As time went by, senior Conservatives expressed concern that May had not done more to resolve the issue, which they saw as toxic to the party’s brand. One Tory adviser said, ‘It was an early example of Theresa’s tin-earedness. We could have vetoed every single piece of policy, until they gave us a guarantee over nationals. The tone was as much of a problem as the substance. It spiralled into a complete crisis for us. Three million people – the majority of whom are in London – think we’re awful.’ As he began to tour Europe, Davis realised the issue was poisoning the well for the negotiations. ‘Every meeting we went to with an ambassador, a minister or prime minister, they would say “The problem with this is what’s going on with our citizens.”’ May believed it would betray British citizens in Spain and other EU countries if they were not considered as part of a deal. ‘She was adamant that she’d said it in the leadership campaign and it had to be done,’ a DExEU official said, ‘and they said, “We’ve got to think about our people in Europe.”’

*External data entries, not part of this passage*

Lemma spawn_seal_keeps h i f :
  FramesInv f -> (i < OPEN_SEGMENT_LANES)%nat -> length (ah_dir_nonce h) = NONCE_SIZE -> fr_counter f < U64_MAX ->
  keeps f (spawn_seal compression max_inflight_seals h i f).
Proof.
  intros Inv Hi Hn Hc. unfold spawn_seal.
  assert (Hb : forall us f, FramesInv f ->
    keeps f (foldl (fun f (sf : Segid * PutFate) => background_seal sf.1 sf.2 f) f us) /\
    fr_counter (foldl (fun f (sf : Segid * PutFate) => background_seal sf.1 sf.2 f) f us) = fr_counter f).
  { clear. induction us as [|u us IH]; intros f Inv; [by split; [apply keeps_refl|]|]. cbn [foldl].
    destruct (background_keeps u.1 u.2 f Inv) as [Hk Hc]. destruct (IH _ (kp_inv _ _ Hk)) as [Hk' Hc'].
    split; [by eapply keeps_trans|congruence]. }
  destruct (Hb (ah_uploads h) f Inv) as [Hk Hcnt]. destruct (has_residency _ _); [|done].
  eapply keeps_trans; [exact Hk|]. apply rotate_keeps; [apply Hk|done|done|by rewrite Hcnt].
Qed.

Lemma lock_append_lane_lt busy id : (lock_append_lane busy id < OPEN_SEGMENT_LANES)%nat.
Proof.
  assert (Hp : (open_lane id < OPEN_SEGMENT_LANES)%nat).
  { unfold open_lane. change (Z.of_nat OPEN_SEGMENT_LANES - 1) with (Z.ones 2). rewrite Z.land_ones by lia.
    pose proof (Z.mod_pos_bound (Z.lxor id (Z.shiftr id 32)) (2 ^ 2) ltac:(lia)). unfold OPEN_SEGMENT_LANES. lia. }
  unfold lock_append_lane. destruct (negb (busy (open_lane id))); [done|].
  destruct (List.find _ _) as [i|] eqn:E; [|done]. apply List.find_some in E as [Hi%List.in_seq _]. cbn. lia.
Qed.

Lemma compress_all_Ok ps cs :
  Forall payload_ok ps -> compress_all compression ps = Ok cs ->
  Forall2 (fun p c => codec_decompress (payload c) = Ok p.2) ps cs.
Proof.
  revert cs. induction ps as [|p ps IH]; intros cs Hp; cbn [compress_all]; [intros; by simplify_eq|].
  apply Forall_cons in Hp as [[_ Hl] Hp]. rewrite result_bind_Ok. intros (c & Hc & HR).
  apply result_bind_Ok in HR as (cs' & Hcs & [= <-]). constructor; [|by apply IH].
  by apply (decompress_compress compression).
Qed.
(** From the pieces the operations provide: [e1] is [e] with at most the tail of [id] dropped. *)
Lemma becomes_intro e e1 e' m m' (id : Z) g u :
  es_frames e1 = es_frames e -> (forall id', id' <> id -> es_tail e1 !! id' = es_tail e !! id') ->
  evolved e1 e' -> (forall id' x, id' <> id -> m' !! (id', x) = m !! (id', x)) ->
  FileRep (es_frames e') m' id g -> TailRep (apply_tail_update id u e') id g ->
  becomes e m (apply_tail_update id u e') m' id g.
Proof.
  intros Hf Ht Hev Hm Hrep Htail. split.
  - destruct u; apply Hev.
  - split; [destruct u; exact Hrep|done].
  - intros id' f' Hne [Hr' Ht']. split.
    + replace (es_frames (apply_tail_update id u e')) with (es_frames e') by (by destruct u).
      eapply FileRep_agree; [intros x; by apply Hm|]. eapply FileRep_evolved; [exact Hev|]. by rewrite Hf.
    + assert (He : es_tail (apply_tail_update id u e') !! id' = es_tail e !! id').
      { rewrite <- (Ht id' Hne), <- (ev_tail _ _ Hev). destruct u; cbn; by simplify_map_eq. }
      intros x d. rewrite He. apply Ht'.
Qed.

Lemma tail_evolved e e' (id : Z) f : evolved e e' -> TailRep e id f -> TailRep e' id f.
Proof. intros Hev Ht x d. rewrite (ev_tail _ _ Hev). apply Ht. Qed.
Lemma tail_invalidated e e' (id : Z) f : evolved (tail_invalidate id e) e' -> TailRep e' id f.
Proof. intros Hev. apply (tail_evolved _ _ _ _ Hev). intros x d. cbn. by rewrite lookup_delete_eq. Qed.
Lemma invalidate_other e (id id' : Z) : id' <> id -> es_tail (tail_invalidate id e) !! id' = es_tail e !! id'.
Proof. intros Hne. cbn. by rewrite lookup_delete_ne. Qed.

Lemma apply_edits_ids (id id' x : Z) edits locs m :
  id' <> id -> apply_edits id edits locs m !! (id', x) = m !! (id', x).
Proof. intros Hne. apply apply_edits_other. intros y _ [= -> _]. done. Qed.

(** A failed operation has only appended frames nobody refers to. *)
Definition failed h e e' (id : Z) (err : FsError) : Prop :=
  es_ok e' /\ (forall id' m f, Stored e m id' f -> Stored e' m id' f) /\
  exists ps, (fs_append h id ps (es_frames e)).1 = Err err.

May’s attempt to resolve the issue was a disaster that raised fresh questions about her operation. When she visited Angela Merkel in Berlin on 18 November, the prime minister offered a deal to guarantee reciprocal rights for EU citizens. Merkel refused and was privately irritated, since she had told her Europe adviser, Uwe Corsepius, to make clear to Oliver Robbins in advance that she would not countenance any attempt to peel her away from the united line of the EU27. After the meeting Corsepius contacted a British official with a ‘poisonous’ complaint about Robbins: ‘I warned you in advance! Did Olly not transmit back what I said to him?’ If Robbins had warned May her advances would be rebuffed, he was ignored. Even after Merkel had rejected May’s proposal in their meetings, the prime minister had still ploughed on, robotically repeating her prepared talking points. As a source revealed, ‘Merkel’s view was: “What part of ‘no’ do you not understand?”’ The incident strengthened a growing view in Whitehall that May’s manner was ill-suited to the kind of personal interactions that grease the wheels of European negotiations and that Robbins was reluctant to give her bad news. A senior figure who saw May afterwards said she was ‘intensely stunned’ by Merkel’s reaction. ‘It went very badly.’

The German chancellor was in no mood to help, in part because her efforts to deliver a renegotiation deal for David Cameron had been in vain. ‘Merkel feels like she really did go the extra mile to get the best possible package for us in February and she was assured that we would win the referendum,’ a senior cabinet minister said. ‘She feels like we’ve let her down.’

On 28 November, eighty MPs – most of them Tories – signed a letter to Donald Tusk, the Council president, urging him to intervene to resolve the citizens issue. Coordinated by Steve Baker and Michael Tomlinson, it said people are ‘not cards to be traded “tit for tat” in a political playground’ and criticised Barnier’s refusal to allow formal talks on the matter. It was the first offensive operation by the European Research Group (ERG), a collection of Tory MPs which had been revived that month under Baker’s chairmanship. The signatories included former cabinet ministers Michael Gove, Iain Duncan Smith and John Whittingdale. The issue was sufficiently toxic that Tusk and others assumed the letter had been organised by Downing Street. The following day a message was passed to Baker by Denzil Davidson, one of May’s Number 10 EU advisers, asking him to ‘please stop doing this’. An ERG source said, ‘We were just pissing off people at the very top of the EU and that was not what they wanted.’ Baker put out a message on the ERG WhatsApp group asking Eurosceptics to stand down. In his diary he wrote, ‘At No 10’s request suspended operations.’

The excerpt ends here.